保険と共済は別物!? その違いを探る
不景気が続けば、締められる所から締めて財布の紐を締めていきたいと思うのが人の世の常。
必要じゃない時はお金の無駄だと思い、必要な時はケチったことを嘆くことになる保険が、真っ先に経費節約の対象となるのは良くあることです。
そうした保険料節約を試みる人たちに人気を博しているのが「共済」です。共済は保険と何が違うのでしょうか?
保険と共済は似て非なるもの
共済とは、保険会社ではない地方自治体、労働組合、協同組合、企業、学校などの団体が団体構成員の相互扶助を目的として行っている保障事業のことです。
免許の有無
保険と共済の大きな違いは、「金融庁からの認可を受けているかいないか」ということです。
保険を扱っている保険会社は、金融庁に届出を出して免許認可を受けなければ営業することが出来ないと、保険法という法律で定められています。

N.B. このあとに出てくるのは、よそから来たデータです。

Lemma queue_in_spec s r e v :
  sched_ok s -> 0 <= r < s.(ds_capacity) -> aget false s.(ds_queued) r = false ->
  let s' := queue_in s r e v in
  sched_shape s' /\ s'.(ds_count) = n_queued s'.(ds_queued) /\
  (forall r', 0 <= r' < s.(ds_capacity) -> bit_of s' r' = aget false s'.(ds_queued) r') /\
  (forall r', 0 <= r' < s.(ds_capacity) -> aget false s'.(ds_queued) r' = true ->
     r' = r \/ in_heap s.(ds_heap) s.(ds_heap_count) (entry_of s' r')).
Proof.
  intros Hok Hr Hq s'. pose proof (ok_shape s Hok) as Hs.
  pose proof (unqueued_cells_ok s r e v Hok Hr Hq) as Hok1.
  set (s1 := s <| ds_enqueued_ns := aset s.(ds_enqueued_ns) r e |>
               <| ds_serial := aset s.(ds_serial) r v |> <| ds_queued := aset s.(ds_queued) r true |>).
  assert (sched_shape s1) as Hs1.
  { destruct (ok_shape _ Hok1); constructor; cbn in *; rewrite ?zlen_aset in *; done. }
  destruct (bit_set_spec s1 r Hs1 Hr) as (w & Ew & Hw & Hb).
  pose proof (word_in_range s r Hs Hr) as Hwr.
  pose proof (n_queued_aset s.(ds_queued) r true ltac:(by rewrite sh_queued by done)) as Hnq.
  pose proof (n_queued_range (aset s.(ds_queued) r true)) as Hnr.
  rewrite zlen_aset, (sh_queued s Hs) in Hnr. pose proof (sh_capacity s Hs).
  rewrite Hq in Hnq. cbn [Z.b2z] in Hnq. pose proof (ok_count s Hok) as Hcnt.
  assert (s' = s1 <| ds_queued_bits := aset s1.(ds_queued_bits) (r / 64) w |>
                  <| ds_count := u16 (s.(ds_count) + 1) |>) as E'.
  { subst s'. unfold queue_in. fold s1. by rewrite Ew. }
  split_and!.
  - rewrite E'. destruct Hs1; constructor; cbn in *; rewrite ?zlen_aset in *; try done. by apply word_aset.
  - rewrite E'. change (u16 (s.(ds_count) + 1) = n_queued (aset s.(ds_queued) r true)).
    rewrite u16_small by mlia. lia.
  - intros r' Hr'. transitivity (if r' =? r then true else bit_of s1 r'); [exact (Hb r' Hr') |].
    change ((if r' =? r then true else bit_of s1 r') = aget false (aset s.(ds_queued) r true) r').
    destruct (Z.eqb_spec r' r) as [->|].
    + by rewrite aget_aset_eq by (by rewrite sh_queued by done).
    + rewrite aget_aset_ne by lia. exact (ok_bits s Hok r' Hr').
  - intros r' Hr' Hq'. destruct (Z.eq_dec r' r) as [->|]; [by left | right].
    change (aget false (aset s.(ds_queued) r true) r' = true) in Hq'. rewrite aget_aset_ne in Hq' by lia.
    exact (proj2 (ok_heap _ Hok1) r' Hr' Hq').
Qed.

一方、共済の場合は保険法ではなく農協だったら「農業協同組合法」、生協だったら「生活協同組合法」…というように、それぞれの団体の活動について定めた法律を根拠として活動しているため金融庁の免許を必要としません。しかし、その代わり営利目的での営業が出来ないというデメリットも同時に持っています。
保険料と掛け金の額が違う
共済と保険の大きな違いにして、共済の持つアドバンテージと言えるのが「掛け金が安い」ということです。
保険料には、保険そのものに使う純保険料と保険会社運営の為の付加保険料が含まれています。営利団体である保険会社は純保険料だけでやっていけるわけではないので、会社運営のための付加保険料を契約者から徴収しているのです。
一方、共済の場合は営利目的でなく相互扶助を目的としているので、団体の利益ともなりうる付加保険料の徴収が出来ません。
そのため、同じような保障内容を持つ生命保険と生命共済でも、保険金と掛け金の額に大きな差が出てくるのです。
元本保証がついてないことも
共済は保険に比べて安いしお得だ、と考える人も少なくないでしょう。
しかし、共済には保険のような元本割れを防ぐ元本保証が付いていないケースが多いと言うデメリットがあります。
保険の場合、会社自体が営利目的で活動できるので積み立てた保険料を運用資産として扱い、殖やすことが出来ます。殖やしたぶんだけ余裕が出来るので、積み立て分の元本保証を全契約者につけることが可能になるのです。
一方、共済の場合は営利目的でないので投資などを行うことが出来ず、「積立金=加入者から貰った掛け金の総額」以上に殖やすことは出来ません。増えないと言うことは、補償金が支払われれば支払われるほど積立金が減っていく為、元本保証が出来ないということになるのです。
団体組合員でないと利用できない
共済は「団体の構成員の相互扶助」という建前があるので、基本的に共済を運営している団体に組合員・準組合員として加入していないと利用することが出来ません。
JA共済の場合は例外的に、正組合員の利用高の20%以下までなら「員外利用」として組合員外でも加入できますが、員外利用枠が空いていないと加入することが出来ません。 生協の場合、組合員は買物でのポイントサービスが受けられるので組合員になることも視野に入れても良いかもしれません。